When examining the problem of universals (see Problem of universals for an introduction), it's important to recognize a basic distinction between universals at the molecular, atomic and subatomic levels and so-called universals at the macro level. It's also important to distinguish between universal properties (properties shared by a class of objects) and the objects themselves.

At the micro level, in particular the level of molecules, atoms and sub-atomic particles, it's comparatively easy to recognize universal properties and classes of objects sharing those properties. Consider the following examples:

  • Simple molecules (i.e., molecules that are not composed as chains or other clusters of submolecules, such as polymers or nucleotides). Examples include water molecules, various salts, various simple acids or bases, various kinds of alcohols, fuels, etc.
  • Atoms, classified in the so-called periodic table.
  • Subatomic particles, such as photons, electrons, protons, mesons, neutrons, muons, gluons and neutrinos, and, more recently discovered components of protons and neutrons known as quarks. The veritable zoo of particles, along with the discovery of quarks, led to categories of particles, such as baryons (composed of three quarks, such as protons and neutrons), mesons (composed of a quark and an antiquark), bosons (particles that mediate forces [or, more generally, which account for field excitation], which include photons, gluons, gravitons and the Higgs boson [which mediates inertia]), and the various leptons (such as electrons, muons and neutrinos).

[It has been hypothesized that other forms of matter must exist in order to explain the structure of galaxies and other forms of energy must exist in order to explain the accelerated expansion of the universe.]

While these various levels of physics and chemistry are complex and subtle, they have in common rigid classifications of objects according to their properties, the essence of universals.

Above these levels, classification gets gradually more complicated, even problematic. That complication can already be seen in complex chain molecules, known as polymers, which include the biopolymers (such as polynucleotides: RNA, DNA). The classification of polymers covers much of biochemistry. At this level, the shape of a molecule is more complex, due to phenomena such as folding. The number of components in a typical polymer is also variable, so that their classification is based on the types of their constituent monomers. For example, DNA molecules are polymers with constituent monomers which are a special kind of nucleotide known as a nucleoside monophosphate. (For more on this, I can recommend Nucleobase.) Even here, classification is not seriously problematic.

It's when one examines objects at the macro level that serious classification problems begin to emerge. Here, one must revert to categories that define "the ordinary case" and various departures (technically referred to as "deviations") from the "ordinary case".

What, for example, is a human being? Human beings typically have 46 chromosomes in their constituent cells, arranged in 23 chromosome pairs. From here, in the typical case, one can distinguish males from females, with the latter having a pair of X chromosomes and the former having a paring of X and Y chromosomes (where the X and Y classification is based on the shape of the chromosomes as well as their typical gene structures). Exceptions include various types of trisomy, or, more generally, aneuploidy. Nevertheless, even with such exceptions, human features are readily discernible and, in particular, distinguishable from nearby species, such as the great apes.

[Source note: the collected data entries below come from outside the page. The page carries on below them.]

(* ===== verification/CommitBench.v ===== *)
(** * CommitBench: the executor driving the group-commit log

    Models [group_commit_bench] of [crates/zerokv/src/main.rs], where the two
    largest asynchronous parts of the crate meet: the main thread spawns one
    task per record on an [Executor] and calls [run]; each task appends its
    record to a shared [GroupCommitWal] and awaits the [CommitFuture]; the
    batcher thread commits the records and wakes the tasks through the wakers
    the executor made. The state is the executor's ([RunQueue]) beside the
    log's ([GroupCommit]); [gc_step] lets one of the two threads, or a spurious
    wakeup of the condition variable, make one step of either. *)

From Stdlib Require Import Sorted.
From stdpp Require Import sorting.
From S2P Require Import Prelude.
From S2P Require Import Treiber.
From S2P Require Import RegBuf.
From S2P Require Import GroupCommit.
From S2P Require Import RunQueue.
Local Open Scope Z_scope.
Local Open Scope zkv_scope.

(** ** The program *)

(** Where the [async move] block of a task is: not polled yet, inside
    [wal.append], or holding the [CommitFuture] of a completion. *)
Inductive block : Type :=
| ANew
| AAppend (c : nat)
| AAwait (c : nat).

(** The batcher inside [w.wake()]: the waker of completion [c] has been taken
    and its task is to be pushed on the run queue, then the condition variable
    to be notified. The guard of the waker's mutex lives until the end of the
    [if let] of [signal], so until then the completion is locked. *)
Inductive waking_pc : Type :=
| WNone
| WPush (c w : nat)
| WNotify (c : nat).

Record GcState : Type := mkGc {
  ex : RunQueue.State;
  wal : GroupCommit.State;
  bodies : list block;
  wake : waking_pc
}.

(** [GroupCommitWal::new] on the truncated file, and [Executor::new]. *)
Definition gc_new : GcState := mkGc RunQueue.new (GroupCommitWal_new true [] 1) [] WNone.

(** [(i as u64).to_le_bytes()]. *)
Definition record_of (i : nat) : bytes := to_le_bytes 8 (Z.of_nat i).

(** [GroupCommitWal::new(.., 1024)]. *)
Definition bench_max_batch : Z := 1024.

(** The main thread outside [run]: the loop that spawns a task per record
    (nobody else touches the executor before the run), the call of [run], and
    [drop(wal)] after it: the tasks' clones of the handle are gone by then. *)
Definition main_step (records : nat) (s : GcState) : option (res GcState) :=
  match runner (ex s) with
  | RIdle =>
    if (length (bodies s) <? records)%nat then
      e ← RunQueue.step LSpawnCount (ex s);
      e ← RunQueue.step LSpawnPush e;
      Some (Ok (mkGc e (wal s) (bodies s ++ [ANew]) (wake s)))
    else e ← RunQueue.step LRun (ex s); Some (Ok (mkGc e (wal s) (bodies s) (wake s)))
  | RReturned => g ← drop_wal (wal s); Some (Ok (mkGc (ex s) g (bodies s) (wake s)))
  | _ => None
  end.

Definition locked (s : GcState) (c : nat) : bool :=
  match wake s with WPush c' _ | WNotify c' => (c =? c')%nat | WNone => false end.

(** One access of [CommitFuture::poll] by task [t]. Registering the waker
    waits for the mutex. *)
Definition poll_access (s : GcState) (t c : nat) : option GroupCommit.State :=
  match futures (wal s) !! c with
  | Some (FLoaded _) => if locked s c then None else poll_step c (wal s)
  | Some (FRegistered _) => poll_step c (wal s)
  | _ => poll_start c t (wal s)
  end.

(** What the last access of a poll leads to: the runner gets its answer. *)
Definition poll_answer (g : GroupCommit.State) (c : nat) (e : RunQueue.State)
    : option RunQueue.State :=
  match futures g !! c with
  | Some FReady => run_step false [] e
  | Some (FPending _) => run_step true [] e
  | _ => Some e
  end.

(** The thread inside [run]: while it polls task [t] it executes that task's
    block, whose [append] may find its CAS failing. *)
Definition runner_step (a : Z) (spurious : bool) (s : GcState) : option (res GcState) :=
  match runner (ex s) with
  | RPoll t =>
    match bodies s !! t with
    | Some ANew =>
      g ← append_start 0 (record_of t) a (wal s);
      Some (Ok (mkGc (ex s) g (<[t := AAppend (length (comps (wal s)))]> (bodies s)) (wake s)))
    | Some (AAppend c) =>
      r ← append_step 0 spurious (wal s);
      Some (g ←r r;
            Ok (mkGc (ex s) g
                  (match writers g !! 0%nat with
                   | Some AIdle => <[t := AAwait c]> (bodies s)
                   | _ => bodies s
                   end) (wake s)))
    | Some (AAwait c) =>
      g ← poll_access s t c;
      e ← poll_answer g c (ex s);
      Some (Ok (mkGc e g (bodies s) (wake s)))
    | None => None
    end
  | RIdle | RWait | RReturned => None
  | _ => e ← run_step true [] (ex s); Some (Ok (mkGc e (wal s) (bodies s) (wake s)))
  end.

(** The batcher thread: [Task::wake] when it has taken a waker, else a step of
    its loop. *)
Definition batcher_thread (expired : bool) (resp : nat → option nat) (s : GcState)
    : option (res GcState) :=
  match wake s with
  | WPush c w =>
    e ← RunQueue.step (LWake w) (ex s); Some (Ok (mkGc e (wal s) (bodies s) (WNotify c)))
  | WNotify c => e ← RunQueue.step LNotify (ex s); Some (Ok (mkGc e (wal s) (bodies s) WNone))
  | WNone =>
    r ← batcher_step bench_max_batch expired resp (wal s);
    Some (g ←r r;
          Ok (mkGc (ex s) g (bodies s)
                (match drop (length (woken (wal s))) (woken g) with
                 | (c, w) :: _ => WPush c w
                 | [] => WNone
                 end)))
  end.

There are useful categories even in stellar objects, such as red giants, red dwarves, blue giants, white dwarves, etc., as have been classified in the Hertzsprung–Russell diagram. In cases like this, it is a convenience to speak of specific cases, even though they represent a points in a spectrum of classification, with near neighbors tending to have the same descriptive classification. On can speak analogously of sharp vs. mild cheddar cheeses, for example, even though the specific sharpness or mildness [or, for that matter, the "cheddarness"] remains unspecified. In cases like these, subjectivity becomes a more prominent feature of classification and one is less likely to claim "universality" of definition.

A similar issue might have arisen in defining what one means by "human being" if evolution had been gradual, rather than punctuated (meaning alternating periods of stability punctuated by what mathematicians call jump discontinuities) as was proposed by a couple of paleontologists in 19721 . The stability of species over time permits a sense of shared meaning in classifying the whole. This is particularly helpful in defining what it is to be human. It is also helpful, of course, to introduce the twin concepts of free will and individual moral responsibility into such a definition. It then becomes possible to develop a coherent theory of natural law ethics.

Such a theory of ethics is an essential foundation to any system of government that supports a notion of inalienable rights that are inherent to human beings, and not subject to the whimsy of government control. In a philosophical anthropology that denies any fundamental distinction between human beings and other animals no such governmental economy is possible. Indeed, without a fundamental theory of universals, no form of government is stable, let alone just.

We are living in a time when this theory is simultaneously being denied by governments and verified by events.